(Stored data)
#####
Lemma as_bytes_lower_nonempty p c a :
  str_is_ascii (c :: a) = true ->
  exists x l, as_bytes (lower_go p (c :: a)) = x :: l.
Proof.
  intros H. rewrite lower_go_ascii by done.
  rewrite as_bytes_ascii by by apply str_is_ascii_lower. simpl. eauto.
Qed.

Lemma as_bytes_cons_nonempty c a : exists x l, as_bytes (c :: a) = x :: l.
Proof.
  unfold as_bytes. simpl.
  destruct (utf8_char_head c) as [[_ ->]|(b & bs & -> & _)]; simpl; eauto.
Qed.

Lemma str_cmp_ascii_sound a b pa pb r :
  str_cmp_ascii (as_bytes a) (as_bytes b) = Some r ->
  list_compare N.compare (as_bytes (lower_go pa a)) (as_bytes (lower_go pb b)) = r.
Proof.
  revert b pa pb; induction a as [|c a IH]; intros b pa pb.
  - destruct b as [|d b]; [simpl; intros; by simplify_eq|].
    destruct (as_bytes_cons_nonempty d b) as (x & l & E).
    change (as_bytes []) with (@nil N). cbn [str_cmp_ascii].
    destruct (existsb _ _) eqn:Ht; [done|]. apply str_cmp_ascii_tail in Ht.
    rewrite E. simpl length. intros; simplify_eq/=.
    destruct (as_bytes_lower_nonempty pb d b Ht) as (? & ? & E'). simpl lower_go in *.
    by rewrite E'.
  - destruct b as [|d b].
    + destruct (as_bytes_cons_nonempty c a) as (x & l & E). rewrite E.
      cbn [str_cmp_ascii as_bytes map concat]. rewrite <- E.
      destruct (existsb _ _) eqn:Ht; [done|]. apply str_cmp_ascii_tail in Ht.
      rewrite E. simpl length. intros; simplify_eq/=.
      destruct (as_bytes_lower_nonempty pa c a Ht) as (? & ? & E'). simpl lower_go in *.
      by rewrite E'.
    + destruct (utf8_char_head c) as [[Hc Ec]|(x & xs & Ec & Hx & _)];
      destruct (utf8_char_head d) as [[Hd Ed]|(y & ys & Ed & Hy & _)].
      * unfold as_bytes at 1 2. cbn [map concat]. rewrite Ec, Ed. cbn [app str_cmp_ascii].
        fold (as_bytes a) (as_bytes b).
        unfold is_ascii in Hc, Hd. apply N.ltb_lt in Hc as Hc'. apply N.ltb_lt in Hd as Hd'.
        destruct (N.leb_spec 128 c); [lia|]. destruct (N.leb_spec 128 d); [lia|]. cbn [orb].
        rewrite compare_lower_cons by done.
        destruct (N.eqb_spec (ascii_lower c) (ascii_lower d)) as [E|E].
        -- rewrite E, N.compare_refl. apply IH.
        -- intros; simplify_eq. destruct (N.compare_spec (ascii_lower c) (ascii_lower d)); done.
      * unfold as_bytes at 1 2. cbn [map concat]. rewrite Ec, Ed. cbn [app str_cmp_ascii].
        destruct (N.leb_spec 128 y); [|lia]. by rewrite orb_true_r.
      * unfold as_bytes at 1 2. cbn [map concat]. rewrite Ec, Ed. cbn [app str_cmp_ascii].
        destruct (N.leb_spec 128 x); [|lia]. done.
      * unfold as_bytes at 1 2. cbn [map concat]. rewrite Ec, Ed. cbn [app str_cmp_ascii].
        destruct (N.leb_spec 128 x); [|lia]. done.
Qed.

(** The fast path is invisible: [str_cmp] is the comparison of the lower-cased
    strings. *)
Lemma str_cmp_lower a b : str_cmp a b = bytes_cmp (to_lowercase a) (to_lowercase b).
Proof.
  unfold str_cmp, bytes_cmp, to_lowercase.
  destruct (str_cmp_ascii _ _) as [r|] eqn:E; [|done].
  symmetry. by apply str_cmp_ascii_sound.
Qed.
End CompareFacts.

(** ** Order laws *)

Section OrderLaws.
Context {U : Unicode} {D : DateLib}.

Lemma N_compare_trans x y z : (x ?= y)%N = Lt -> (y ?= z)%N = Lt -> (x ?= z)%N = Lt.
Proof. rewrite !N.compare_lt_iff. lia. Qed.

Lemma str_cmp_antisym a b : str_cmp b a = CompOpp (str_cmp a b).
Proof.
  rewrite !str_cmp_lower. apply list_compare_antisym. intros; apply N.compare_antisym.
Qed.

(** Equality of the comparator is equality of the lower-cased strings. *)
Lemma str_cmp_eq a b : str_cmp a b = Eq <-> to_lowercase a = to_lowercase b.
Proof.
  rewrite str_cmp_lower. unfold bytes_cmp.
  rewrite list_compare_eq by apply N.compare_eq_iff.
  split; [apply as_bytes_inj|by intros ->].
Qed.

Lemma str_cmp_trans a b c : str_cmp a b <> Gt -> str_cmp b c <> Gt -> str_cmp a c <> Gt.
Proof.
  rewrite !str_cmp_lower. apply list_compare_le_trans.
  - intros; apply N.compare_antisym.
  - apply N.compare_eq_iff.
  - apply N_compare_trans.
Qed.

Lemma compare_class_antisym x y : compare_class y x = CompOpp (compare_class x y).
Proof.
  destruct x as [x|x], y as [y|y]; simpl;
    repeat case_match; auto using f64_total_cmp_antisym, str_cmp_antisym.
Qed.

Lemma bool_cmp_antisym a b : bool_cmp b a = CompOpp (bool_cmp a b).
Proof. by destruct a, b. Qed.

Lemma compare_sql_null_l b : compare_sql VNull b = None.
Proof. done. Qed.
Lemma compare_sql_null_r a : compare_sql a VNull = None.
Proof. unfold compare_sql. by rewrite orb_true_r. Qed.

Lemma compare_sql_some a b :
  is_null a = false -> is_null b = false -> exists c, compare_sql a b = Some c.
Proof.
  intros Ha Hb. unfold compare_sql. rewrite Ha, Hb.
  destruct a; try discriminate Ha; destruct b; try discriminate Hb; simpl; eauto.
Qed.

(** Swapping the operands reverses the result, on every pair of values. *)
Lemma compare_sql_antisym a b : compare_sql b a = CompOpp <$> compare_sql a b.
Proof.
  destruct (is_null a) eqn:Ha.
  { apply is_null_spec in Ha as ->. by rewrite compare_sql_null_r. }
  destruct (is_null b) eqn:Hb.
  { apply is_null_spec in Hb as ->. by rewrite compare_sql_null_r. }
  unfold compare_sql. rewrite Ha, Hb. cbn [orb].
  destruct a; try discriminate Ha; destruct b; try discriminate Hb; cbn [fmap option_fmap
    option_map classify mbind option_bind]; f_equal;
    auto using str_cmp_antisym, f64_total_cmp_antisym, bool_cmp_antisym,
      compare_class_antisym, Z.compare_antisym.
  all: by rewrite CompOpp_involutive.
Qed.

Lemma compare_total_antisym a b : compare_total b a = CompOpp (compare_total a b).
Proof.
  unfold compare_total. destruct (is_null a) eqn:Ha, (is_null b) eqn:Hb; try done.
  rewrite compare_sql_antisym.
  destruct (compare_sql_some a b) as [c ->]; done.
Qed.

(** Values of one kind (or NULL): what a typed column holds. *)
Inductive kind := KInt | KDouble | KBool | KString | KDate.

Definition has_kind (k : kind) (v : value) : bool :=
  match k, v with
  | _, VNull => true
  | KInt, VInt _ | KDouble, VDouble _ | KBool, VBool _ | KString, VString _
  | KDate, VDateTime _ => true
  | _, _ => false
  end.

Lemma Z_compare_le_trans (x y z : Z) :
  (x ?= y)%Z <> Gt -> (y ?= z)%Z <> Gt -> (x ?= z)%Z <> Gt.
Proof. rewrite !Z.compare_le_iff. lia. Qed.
#####
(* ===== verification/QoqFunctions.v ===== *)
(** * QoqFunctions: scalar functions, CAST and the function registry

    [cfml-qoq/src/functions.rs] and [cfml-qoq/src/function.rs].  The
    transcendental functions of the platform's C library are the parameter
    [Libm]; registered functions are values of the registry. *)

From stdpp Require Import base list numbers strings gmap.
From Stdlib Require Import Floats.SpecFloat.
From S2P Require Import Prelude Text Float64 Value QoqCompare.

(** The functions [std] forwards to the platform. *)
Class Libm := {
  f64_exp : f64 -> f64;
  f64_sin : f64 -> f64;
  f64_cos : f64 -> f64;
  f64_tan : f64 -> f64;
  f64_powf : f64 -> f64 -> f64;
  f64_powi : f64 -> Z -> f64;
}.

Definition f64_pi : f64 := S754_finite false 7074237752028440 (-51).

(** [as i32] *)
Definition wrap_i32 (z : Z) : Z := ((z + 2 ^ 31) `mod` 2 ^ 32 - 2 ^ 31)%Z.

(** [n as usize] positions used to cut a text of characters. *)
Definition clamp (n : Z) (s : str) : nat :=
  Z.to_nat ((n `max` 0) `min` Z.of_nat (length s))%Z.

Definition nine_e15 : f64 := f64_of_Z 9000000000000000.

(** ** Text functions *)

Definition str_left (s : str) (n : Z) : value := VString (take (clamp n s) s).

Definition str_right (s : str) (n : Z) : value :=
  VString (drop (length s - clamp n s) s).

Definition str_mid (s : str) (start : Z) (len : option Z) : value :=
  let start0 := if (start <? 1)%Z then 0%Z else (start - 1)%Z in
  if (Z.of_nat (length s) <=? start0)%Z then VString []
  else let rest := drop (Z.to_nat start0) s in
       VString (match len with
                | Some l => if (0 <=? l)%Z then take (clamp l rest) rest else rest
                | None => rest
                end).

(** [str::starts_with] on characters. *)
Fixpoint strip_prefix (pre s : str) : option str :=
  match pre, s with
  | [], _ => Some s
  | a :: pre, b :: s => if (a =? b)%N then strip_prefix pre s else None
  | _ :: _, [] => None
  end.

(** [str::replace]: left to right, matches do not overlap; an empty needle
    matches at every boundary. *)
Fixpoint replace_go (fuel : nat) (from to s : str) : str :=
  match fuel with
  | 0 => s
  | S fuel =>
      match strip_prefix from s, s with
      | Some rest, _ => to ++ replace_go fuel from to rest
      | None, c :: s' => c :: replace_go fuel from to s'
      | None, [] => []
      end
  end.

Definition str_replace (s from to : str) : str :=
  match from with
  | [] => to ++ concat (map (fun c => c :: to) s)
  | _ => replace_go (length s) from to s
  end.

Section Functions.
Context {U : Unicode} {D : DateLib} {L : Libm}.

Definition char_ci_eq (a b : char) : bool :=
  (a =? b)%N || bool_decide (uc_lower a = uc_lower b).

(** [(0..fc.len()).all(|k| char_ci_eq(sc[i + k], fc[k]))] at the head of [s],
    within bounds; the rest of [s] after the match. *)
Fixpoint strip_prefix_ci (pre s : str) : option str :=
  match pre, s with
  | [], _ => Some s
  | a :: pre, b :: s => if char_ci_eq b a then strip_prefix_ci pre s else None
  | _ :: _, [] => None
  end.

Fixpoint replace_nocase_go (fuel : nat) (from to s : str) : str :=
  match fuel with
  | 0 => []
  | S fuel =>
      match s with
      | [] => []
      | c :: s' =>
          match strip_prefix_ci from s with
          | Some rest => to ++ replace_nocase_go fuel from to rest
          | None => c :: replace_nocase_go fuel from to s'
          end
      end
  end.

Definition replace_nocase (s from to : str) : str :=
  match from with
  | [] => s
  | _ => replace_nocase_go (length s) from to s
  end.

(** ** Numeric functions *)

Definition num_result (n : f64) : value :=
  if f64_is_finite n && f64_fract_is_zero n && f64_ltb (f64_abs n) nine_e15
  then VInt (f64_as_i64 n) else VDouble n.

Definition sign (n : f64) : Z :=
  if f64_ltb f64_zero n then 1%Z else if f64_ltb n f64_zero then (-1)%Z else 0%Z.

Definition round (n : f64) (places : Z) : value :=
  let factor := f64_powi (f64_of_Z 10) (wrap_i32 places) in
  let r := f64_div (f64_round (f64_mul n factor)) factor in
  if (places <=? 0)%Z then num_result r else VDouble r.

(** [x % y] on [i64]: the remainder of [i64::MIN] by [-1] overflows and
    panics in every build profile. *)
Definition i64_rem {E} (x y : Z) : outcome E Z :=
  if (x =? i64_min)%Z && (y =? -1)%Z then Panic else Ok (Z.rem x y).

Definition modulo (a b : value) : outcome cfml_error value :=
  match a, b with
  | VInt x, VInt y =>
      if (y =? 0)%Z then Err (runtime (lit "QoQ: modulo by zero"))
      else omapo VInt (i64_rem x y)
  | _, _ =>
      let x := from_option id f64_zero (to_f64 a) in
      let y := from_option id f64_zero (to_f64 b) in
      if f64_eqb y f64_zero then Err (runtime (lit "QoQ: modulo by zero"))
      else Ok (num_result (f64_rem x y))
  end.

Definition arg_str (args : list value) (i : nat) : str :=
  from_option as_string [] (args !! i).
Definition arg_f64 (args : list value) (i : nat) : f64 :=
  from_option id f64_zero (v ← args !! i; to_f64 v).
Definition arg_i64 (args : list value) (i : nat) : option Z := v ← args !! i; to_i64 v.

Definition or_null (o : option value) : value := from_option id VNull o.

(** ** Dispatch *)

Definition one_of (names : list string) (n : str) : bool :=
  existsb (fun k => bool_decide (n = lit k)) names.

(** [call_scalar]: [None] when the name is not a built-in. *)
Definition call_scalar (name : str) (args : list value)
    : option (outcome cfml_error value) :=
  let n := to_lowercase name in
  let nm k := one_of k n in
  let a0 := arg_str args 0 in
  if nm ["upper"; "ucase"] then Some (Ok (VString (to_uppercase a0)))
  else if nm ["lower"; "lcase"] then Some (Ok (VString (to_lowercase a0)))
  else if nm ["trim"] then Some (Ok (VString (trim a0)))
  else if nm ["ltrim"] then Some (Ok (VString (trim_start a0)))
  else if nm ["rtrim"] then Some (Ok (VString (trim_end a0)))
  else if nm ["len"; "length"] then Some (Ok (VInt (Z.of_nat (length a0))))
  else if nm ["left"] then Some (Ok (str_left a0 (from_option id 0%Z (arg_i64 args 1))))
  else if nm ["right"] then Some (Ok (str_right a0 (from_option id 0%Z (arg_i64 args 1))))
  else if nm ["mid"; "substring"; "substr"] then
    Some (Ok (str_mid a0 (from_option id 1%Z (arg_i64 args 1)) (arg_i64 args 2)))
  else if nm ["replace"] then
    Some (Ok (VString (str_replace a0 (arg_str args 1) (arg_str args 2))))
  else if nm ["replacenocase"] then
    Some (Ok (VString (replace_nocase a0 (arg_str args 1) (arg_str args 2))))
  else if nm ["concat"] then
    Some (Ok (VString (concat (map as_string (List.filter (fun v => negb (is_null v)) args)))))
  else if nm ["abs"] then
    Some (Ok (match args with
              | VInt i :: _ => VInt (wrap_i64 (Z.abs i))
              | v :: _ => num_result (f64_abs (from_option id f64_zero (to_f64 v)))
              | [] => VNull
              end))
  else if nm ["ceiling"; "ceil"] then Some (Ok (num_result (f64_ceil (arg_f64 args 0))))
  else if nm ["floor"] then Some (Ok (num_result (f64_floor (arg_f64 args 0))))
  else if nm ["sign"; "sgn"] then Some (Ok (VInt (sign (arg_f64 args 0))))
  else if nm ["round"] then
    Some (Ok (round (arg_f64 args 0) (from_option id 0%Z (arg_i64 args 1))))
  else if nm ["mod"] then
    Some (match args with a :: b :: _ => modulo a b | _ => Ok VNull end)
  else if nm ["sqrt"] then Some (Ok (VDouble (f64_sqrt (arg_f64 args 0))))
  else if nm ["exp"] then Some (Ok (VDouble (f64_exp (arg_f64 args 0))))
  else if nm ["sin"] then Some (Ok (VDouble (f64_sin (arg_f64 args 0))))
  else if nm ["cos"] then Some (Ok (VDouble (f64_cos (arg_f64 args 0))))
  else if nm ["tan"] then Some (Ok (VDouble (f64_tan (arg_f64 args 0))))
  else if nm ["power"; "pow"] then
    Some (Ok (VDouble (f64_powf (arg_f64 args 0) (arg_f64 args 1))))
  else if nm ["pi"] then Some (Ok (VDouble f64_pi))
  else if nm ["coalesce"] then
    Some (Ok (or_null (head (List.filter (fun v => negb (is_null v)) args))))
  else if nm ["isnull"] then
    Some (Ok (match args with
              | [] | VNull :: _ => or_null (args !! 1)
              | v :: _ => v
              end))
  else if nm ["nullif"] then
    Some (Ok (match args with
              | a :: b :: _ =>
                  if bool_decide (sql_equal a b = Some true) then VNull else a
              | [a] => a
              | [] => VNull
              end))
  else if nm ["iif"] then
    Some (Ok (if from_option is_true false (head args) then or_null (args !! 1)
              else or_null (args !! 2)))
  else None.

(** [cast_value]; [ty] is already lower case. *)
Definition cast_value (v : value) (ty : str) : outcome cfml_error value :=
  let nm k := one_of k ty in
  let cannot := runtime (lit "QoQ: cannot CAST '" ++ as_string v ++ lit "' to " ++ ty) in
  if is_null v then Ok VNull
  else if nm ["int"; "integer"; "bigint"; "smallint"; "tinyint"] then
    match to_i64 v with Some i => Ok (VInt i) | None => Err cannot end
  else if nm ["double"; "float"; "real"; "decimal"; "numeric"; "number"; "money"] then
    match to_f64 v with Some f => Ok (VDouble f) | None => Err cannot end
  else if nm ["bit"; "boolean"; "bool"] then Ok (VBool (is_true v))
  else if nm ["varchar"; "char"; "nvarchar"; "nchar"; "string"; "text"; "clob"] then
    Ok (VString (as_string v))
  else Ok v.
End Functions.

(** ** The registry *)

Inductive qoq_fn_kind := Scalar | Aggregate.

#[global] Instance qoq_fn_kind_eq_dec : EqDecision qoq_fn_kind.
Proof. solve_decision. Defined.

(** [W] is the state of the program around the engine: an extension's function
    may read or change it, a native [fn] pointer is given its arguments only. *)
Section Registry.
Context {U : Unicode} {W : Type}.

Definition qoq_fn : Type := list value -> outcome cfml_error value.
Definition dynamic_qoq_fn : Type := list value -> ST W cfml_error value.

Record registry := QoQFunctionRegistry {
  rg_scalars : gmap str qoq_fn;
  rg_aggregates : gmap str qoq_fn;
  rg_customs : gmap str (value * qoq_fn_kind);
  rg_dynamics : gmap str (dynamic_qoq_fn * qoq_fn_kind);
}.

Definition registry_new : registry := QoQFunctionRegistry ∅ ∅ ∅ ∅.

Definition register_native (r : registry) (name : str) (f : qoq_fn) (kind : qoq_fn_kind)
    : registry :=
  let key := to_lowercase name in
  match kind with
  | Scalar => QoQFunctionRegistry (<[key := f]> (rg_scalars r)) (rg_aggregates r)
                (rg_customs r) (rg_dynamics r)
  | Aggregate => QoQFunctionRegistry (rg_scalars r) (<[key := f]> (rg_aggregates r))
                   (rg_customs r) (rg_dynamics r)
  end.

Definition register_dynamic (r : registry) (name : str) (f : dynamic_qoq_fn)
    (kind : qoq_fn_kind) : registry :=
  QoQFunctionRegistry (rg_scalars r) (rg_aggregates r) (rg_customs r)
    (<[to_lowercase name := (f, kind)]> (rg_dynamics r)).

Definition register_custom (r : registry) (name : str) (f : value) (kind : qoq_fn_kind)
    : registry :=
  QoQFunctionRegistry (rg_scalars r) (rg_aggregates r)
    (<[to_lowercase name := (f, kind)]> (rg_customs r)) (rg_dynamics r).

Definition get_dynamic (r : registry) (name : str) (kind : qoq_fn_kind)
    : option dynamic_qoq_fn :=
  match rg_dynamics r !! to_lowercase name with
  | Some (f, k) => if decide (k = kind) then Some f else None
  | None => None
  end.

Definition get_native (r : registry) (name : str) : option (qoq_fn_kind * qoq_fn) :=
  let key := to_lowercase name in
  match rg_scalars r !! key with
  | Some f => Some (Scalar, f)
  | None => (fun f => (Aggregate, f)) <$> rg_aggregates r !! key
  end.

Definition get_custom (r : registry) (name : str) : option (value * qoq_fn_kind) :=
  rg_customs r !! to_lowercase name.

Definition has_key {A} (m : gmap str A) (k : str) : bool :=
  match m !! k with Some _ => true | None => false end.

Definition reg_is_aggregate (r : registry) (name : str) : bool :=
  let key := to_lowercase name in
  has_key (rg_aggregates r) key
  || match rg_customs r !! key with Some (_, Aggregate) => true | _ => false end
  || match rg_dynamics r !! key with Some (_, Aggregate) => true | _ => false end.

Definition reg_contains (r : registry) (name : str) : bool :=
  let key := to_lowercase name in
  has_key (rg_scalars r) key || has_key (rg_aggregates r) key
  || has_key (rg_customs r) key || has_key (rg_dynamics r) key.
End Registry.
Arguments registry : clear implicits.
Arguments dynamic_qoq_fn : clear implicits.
#####
> **WHAT YOU NEED TO DO**:
From the records above, print exactly the lines that run from the line with "(kind : qoq_fn_kind) : registry" to the line with "Some (Scalar, f)", inclusive.

> **SOLUTION TO THIS TASK**:
    (kind : qoq_fn_kind) : registry :=
  QoQFunctionRegistry (rg_scalars r) (rg_aggregates r) (rg_customs r)
    (<[to_lowercase name := (f, kind)]> (rg_dynamics r)).

Definition register_custom (r : registry) (name : str) (f : value) (kind : qoq_fn_kind)
    : registry :=
  QoQFunctionRegistry (rg_scalars r) (rg_aggregates r)
    (<[to_lowercase name := (f, kind)]> (rg_customs r)) (rg_dynamics r).

Definition get_dynamic (r : registry) (name : str) (kind : qoq_fn_kind)
    : option dynamic_qoq_fn :=
  match rg_dynamics r !! to_lowercase name with
  | Some (f, k) => if decide (k = kind) then Some f else None
  | None => None
  end.

Definition get_native (r : registry) (name : str) : option (qoq_fn_kind * qoq_fn) :=
  let key := to_lowercase name in
  match rg_scalars r !! key with
  | Some f => Some (Scalar, f)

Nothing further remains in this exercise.